Lemma split_app (sep : codeunit) (a b : jsstring) :
  Forall (fun c => c <> sep) a ->
  split sep (a ++ sep :: b) = a :: split sep b.
Proof.
  induction 1 as [|c a Hc _ IH]; simpl.
  - now rewrite N.eqb_refl.
  - apply N.eqb_neq in Hc. now rewrite Hc, IH.
Qed.

Lemma split_free (sep : codeunit) (a : jsstring) :
  Forall (fun c => c <> sep) a -> split sep a = [a].
Proof.
  induction 1 as [|c a Hc _ IH]; simpl; [reflexivity|].
  apply N.eqb_neq in Hc. now rewrite Hc, IH.
Qed.

Lemma replaceSlashes_keeps_free (sep : codeunit) (s : jsstring) :
  sep <> colon -> Forall (fun c => c <> sep) s ->
  Forall (fun c => c <> sep) (replaceSlashes s).
Proof.
  intros Hsep. unfold replaceSlashes.
  induction 1 as [|c s Hc _ IH]; simpl; constructor; auto.
  destruct (N.eqb c solidus); [congruence|assumption].
Qed.

Lemma replaceSlashes_free (s : jsstring) :
  Forall (fun c => c <> solidus) (replaceSlashes s).
Proof.
  unfold replaceSlashes. induction s as [|c s IH]; simpl; constructor; auto.
  destruct (N.eqb c solidus) eqn:E.
  - discriminate.
  - now apply N.eqb_neq.
Qed.

Lemma overlay_source (position : Position) (photo : Photo) :
  overlay position photo
  = (js "l_" ++ replaceSlashes (publicId photo))
    ++ solidus :: overlayTail position.
Proof. unfold overlay. rewrite app_assoc. reflexivity. Qed.

Lemma split_overlay (position : Position) (photo : Photo) :
  split solidus (overlay position photo)
  = (js "l_" ++ replaceSlashes (publicId photo))
    :: split solidus (overlayTail position).
Proof.
  rewrite overlay_source. apply split_app.
  apply Forall_app; split; [|apply replaceSlashes_free].
  repeat (constructor; [discriminate|]). constructor.
Qed.

End Split.

(** ** The two paths through the builder *)

Lemma falsy_false (s : jsstring) : s <> [] -> falsy s = false.
Proof. destruct s; [congruence|reflexivity]. Qed.

Section Paths.
(* ===== verification/_CoqProject ===== *)
-Q . S2P
Prelude.v
RustStr.v
RustPath.v
Types.v
RustNet.v
Env.v
Demo.v
Supervisor.v
Contract.v
KeyManagement.v
Config.v
Capabilities.v
Ca.v
Brokerage.v
MqttClient.v
CloudGateway.v
GatewayMqtt.v
Handshake.v
Proxy.v
CaSchema.v
Peer.v
Gateway.v
Tasks.v
Services.v
ServiceLaws.v
Registry.v
MessageLoop.v
Broadcast.v
System.v
App.v
Main.v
──────────
## Problem requirements
From the listing above, collect each line in which the string "discriminate" appears.

## Task result
  - discriminate.
  repeat (constructor; [discriminate|]). constructor.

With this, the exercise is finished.